Aliás, ao que me consta, parece que os goianos adoram Brasília... Por mim, entrega-se aquela merda de porteira fechada para Goiás, se faz um novo Distrito Federal de uns 30 Km2, bem simples e com status de território encravado na Zona Oeste da cidade do Rio (que continuaria capital do Estado, claro) e estamos conversados.
Voltando às perdas do Rio, por causa dessa bobajada de "pensar o Brasil", perdemos o centro financeiro do país (por culpa do calhorda do Naji Nahas, que era paulista, e olha que eu ainda não aderi a uma teoria da conspiração), a sede da CSN (já mencionado) e ultimamente até o amor-próprio.
De modo que defendo os interesses do Estado sim, e no momento os interesses do Estado se resumem a garantir o máximo de investimentos possíveis por aqui. Eu adoraria dar uma canetada e transferir a Bovespa (rebatizada, lógico) para cá junto com a sede do governo federal, mas já que não posso, me contento em dizer que quero a refinaria, o Arco Rodoviário, as siderúrgicas, a reforma da BR-101 e demais estradas e o trem rápido de passageiros Rio-São Paulo (seja ele qual for) para ontem!
Aproveito para dizer que o que mais me irrita na Rosinha não é ela bancar a maluca de quando em quando, mas sim o fato da "maluquice" dela ser tacanha e moderada demais para o meu gosto. Eu já teria ameaçado uma secessão quando falaram em acabar com os royalties do petróleo para o Rio de Janeiro porque a plataforma continental pertence à União, o que chegaram a ventilar quando ela (muito corretamente, aliás) mandou aquele projeto de oleoduto para a puta que pariu e chegaram a sugerir a construção de um oleoduto submarinho - e depois querem me dizer que não existe nenhuma perseguição contra o Rio. Eu vou até mais longe e digo logo que o que parece é que parte substancial dos políticos de São Paulo parece estar disposta a atirar o restante no Brasil na miséria para que São Paulo possa se destacar mais um pouco.
Nessa lista eu incluo o Serra e o Alckmin, para começo de conversa, no que eu imagino que o André acrescentaria que eles também querem atirar São Paulo na miséria. Que seja.
Por mais que eu admita que o casal Garotinho fez um esforço hercúleo para marginalizar o Rio de Janeiro diante do Governo Federal, é preciso que se diga que antes deles nós tivemos governadores mais palatáveis, como a Benedita, que inclusive poderia ter ido para o segundo turno e virado a mesa caso FHC tivesse deixado as querelas com o PT de lado por quinze minutos, avaliado que a Bené teria sido um mal menor que a Garotinha e movido uma palha ou duas para beneficiar o Estado no governo da pobre coitada; o Marcello Alencar, e não acredito que estou escrevendo isso, mas o fato é que além de governador duas vezes ele era do mesmo partido do governo federal, o que não redundou em grandes melhorias de tratamento para o Rio; e por incrível que pareça, o Brizola, que tinha um monte de defeitos mas, justiça seja feita, afagou até o Collor para conseguir fazer a Linha Vermelha.
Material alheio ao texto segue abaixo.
Lemma decode_encode_clip f : frame_typed f -> error_fits f -> decode (encode f) = Ok (clip f).
Proof.
  intros [Hid Hf] He. unfold encode. rewrite decode_header by done.
  assert (Hnil : forall l : list byte, l = l ++ []) by (intros; by rewrite app_nil_r).
  destruct f as [id h| | | |id [st hs]| | |id c m|id h|id t fi d|id c r|id hs];
    cbn [frame_opcode frame_id encode_payload decode_payload clip status resp_headers] in *; try done.
  - rewrite (Hnil (encode_request_head h)), read_request_head_app by done. done.
  - destruct Hf as [Hs Hh]. rewrite read_u16_app by done. cbn [rbind].
    rewrite (Hnil (encode_headers hs)), read_headers_app by done. done.
  - rewrite read_u8_app by (by destruct c). cbn [rbind]. cbn in He. rewrite Z.min_l by done.
    assert (Henc : be_bytes 2 (slen m) ++ take_bytes m (slen m) = encode_long_string m ++ []).
    { unfold encode_long_string, truncate_to_char_boundary. rewrite (proj2 (Z.leb_le _ _) He). by rewrite app_nil_r. }
    rewrite Henc, read_long_string_app by done. cbn [rbind]. by rewrite error_code_inv, truncate_fits.
  - rewrite (Hnil (encode_request_head h)), read_request_head_app by done. done.
  - destruct t, fi; cbn [Z.lor]; rewrite read_u8_app by done; reflexivity.
  - destruct Hf as [Hc Hr]. rewrite read_u16_app by done. cbn [rbind].
    rewrite (Hnil (encode_long_string r)), read_long_string_app by done. done.
  - rewrite (Hnil (encode_headers hs)), read_headers_app by done. done.
Qed.

(** ** What the cursor returns *)

Lemma take_ok n cur l rest : 0 <= n -> take n cur = Ok (l, rest) -> zlen l = n.
Proof.
  intros Hn. unfold take. destruct (Z.ltb_spec (zlen cur) n); [done|]. intros [= <- _].
  unfold zlen in *. rewrite length_firstn. lia.
Qed.
Lemma read_uint_range k z (n : Z) cur rest :
  k = n -> 0 <= n -> (let*? '(s, c) := take n cur in Ok (of_be s, c)) = Ok (z, rest) -> 0 <= z < 256 ^ k.
Proof.
  intros -> Hn H. apply rbind_ok in H as ([l r] & Ht & H). injection H as <- _.
  apply take_ok in Ht as <-; [|done]. apply of_be_range.
Qed.
Lemma read_u8_range cur z rest : read_u8 cur = Ok (z, rest) -> 0 <= z <= u8_max.
Proof. intros H. assert (0 <= z < 256 ^ 1) by (by eapply (read_uint_range 1)). unfold u8_max. lia. Qed.
Lemma read_u16_range cur z rest : read_u16 cur = Ok (z, rest) -> in_u16 z.
Proof. intros H. assert (0 <= z < 256 ^ 2) by (by eapply (read_uint_range 2)). unfold in_u16, u16_max. lia. Qed.

Lemma read_utf8_ok n field cur s rest :
  0 <= n -> read_utf8 n field cur = Ok (s, rest) -> utf8 s /\ slen s = n.
Proof.
  intros Hn H. unfold read_utf8 in H. apply rbind_ok in H as ([l r] & Ht & H).
  apply rbind_ok in H as (s' & Hs & H). injection H as -> _. apply ok_or_ok, from_utf8_some in Hs as [Hv ->].
  apply take_ok in Ht; [|done]. by rewrite <- zlen_as_bytes.
Qed.

Lemma read_short_string_ok field cur s rest :
  read_short_string field cur = Ok (s, rest) -> utf8 s /\ slen s <= u8_max.
Proof.
  intros H. apply rbind_ok in H as ([n c] & Hn%read_u8_range & H).
  apply read_utf8_ok in H as [? ->]; [|lia]. by split; [|lia].
Qed.
Lemma read_long_string_ok field cur s rest :
  read_long_string field cur = Ok (s, rest) -> utf8 s /\ slen s <= u16_max.
Proof.
  intros H. apply rbind_ok in H as ([n c] & Hn%read_u16_range & H). unfold in_u16 in Hn.
  apply read_utf8_ok in H as [? ->]; [|lia]. by split; [|lia].
Qed.

Lemma read_headers_ok cur hs rest : read_headers cur = Ok (hs, rest) -> headers_typed hs /\ headers_fit hs.
Proof.
  intros H. apply rbind_ok in H as ([n c] & Hn%read_u16_range & H). unfold in_u16 in Hn.
  assert (Hgen : forall k c hs rest, read_n_headers k c = Ok (hs, rest) ->
    length hs = k /\ headers_typed hs /\ Forall (fun kv => slen (fst kv) <= u8_max /\ slen (snd kv) <= u16_max) hs).
  { clear. induction k as [|k IH]; intros c hs rest H; cbn in H.
    { injection H as <- _. by repeat constructor. }
    apply rbind_ok in H as ([name c1] & [N1 N2]%read_short_string_ok & H).
    apply rbind_ok in H as ([v c2] & [V1 V2]%read_long_string_ok & H).
    apply rbind_ok in H as ([out c3] & Ho%IH & H). injection H as <- _. destruct Ho as (<- & H1 & H2).
    split_and!; [done|by constructor|by constructor]. }
  apply Hgen in H as (Hl & Ht & Hf). split; [done|]. split; [|done]. unfold zlen. lia.
Qed.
E no entanto, desde aquela época já tratam o Rio de Janeiro como se fosse uma coisa que o gato trouxe da rua.

sábado, dezembro 17, 2005


Só para não perder o costume...


"Son queste le speranze" - Ária de Axur, Rè d'Ormus, cantada por Aspásia, no quarto ato. A ópera é de Antonio Salieri, que não era Satã.

Son queste le speranze
Che il misero mio sposo
Di pace, di riposo,
Di gioia aveva per me?
Dopo i sudor ch'ei sparse,
Dopo i sofferti affani,
Crudel! tu lo condanni
A lagrimar per te?
Morte, pietosa morte,
Dà fine al mio dolor;
In braccio all'empia sorte
Non mi lasciare amor.


A Refinaria de Itaguaí ou A Rosinha é mesmo uma vaca


Então, depois de tanto reclamar que o Governo Federal trata o Estado do Rio de Janeiro como uma coisa que o gato trouxe da rua, sou obrigado a admitir que o Rio de Janeiro ajuda a manter essa situação. Ou pelo menos aquela jumenta que eu tenho que chamar de governadora. Quer dizer que finalmente a Petrobrás se digna a fazer o óbvio ululante e resolve construir mais uma refinaria na vaca petrolífera do Brasil o que, mesmo não sendo a solução perfeita que seria a desativação de Paulínia e a instalação da respectiva maquinaria no Estado cuja perseverança em fazer parte deste país (ao contrário de certos Estados que a despeito de dependerem economicamente do restante do Brasil volta e meia ameaçam se separar por causa de qualquer bobagem) está salvando esta província terceiro-mundista do colapso energético, já é alguma coisa e, ao invés de dar pulos de alegria e felicidade (e aproveitar para reivindicar as obras do Arco Rodoviário e de reforma da BR-101), a vaca da Rosinha resolve implicar com o local escolhido.
Explique-se para quem pegou o bonde andando. O pobrema é o seguinte: a Petrobrás, por razões técnicas óbvias (e por justiça histórica, verdade seja dita) decidiu fazer a refinaria em Itaguaí, cidade na parte oeste da Baixada Fluminense ou no começo da Costa Verde, dependendo de a quem se pergunte, mas de qualquer forma na Região Metropolitana. Entre essas razões se enumeram condições de transporte mais favoráveis, tanto em termos rodoviários como ferroviários, como também pela proximidade com o Porto de Sepetiba (o melhor da América do Sul, dependendo de a quem se pergunte, e com capacidade ociosa); proximidade com os principais mercados consumidores do Brasil; mão-de-obra qualificada relativamente próxima; e também o fato de Itaguaí estar esperando por um pólo petroquímico há VINTE anos, desde aquele engodo do filho da puta do Moreira Franco nos odiosos anos 80.
Até aí, lindo. O problema é que a piranha da Rosinha (desculpem-me, prostitutas) decidiu fazer média com o curral eleitoral dela: Campos, aquela terra seca e lazarenta esquecida por Deus e lembrada pelo demônio, que só serve para fazer chuviscos - que aliás, são uma delícia. Então, por isso, ela quer de qualquer jeito que a refinaria seja construída no meio de porra nenhuma, num lugar longe da civilização (vale lembrar que a "grande" cidade de Campos tem uma população menor que SÃO JOÃO DE MERITI) e de qualquer estrutura rodoviária (não vou nem falar em ferrovias para não ficar deprimido). Porto? Pode esquecer, não tem. Aliás, o litoral norte do Rio de Janeiro não serve para fazer um porto decente. Da última vez que eu li, só o porto custaria mais de 150 milhões de reais. A alegação é "ah, mas o Norte do Estado precisa de uma compensação para quando o petróleo acabar" - e eu pergunto: mais do que aquelas prefeituras ganham em royalties até o cu fazer bico?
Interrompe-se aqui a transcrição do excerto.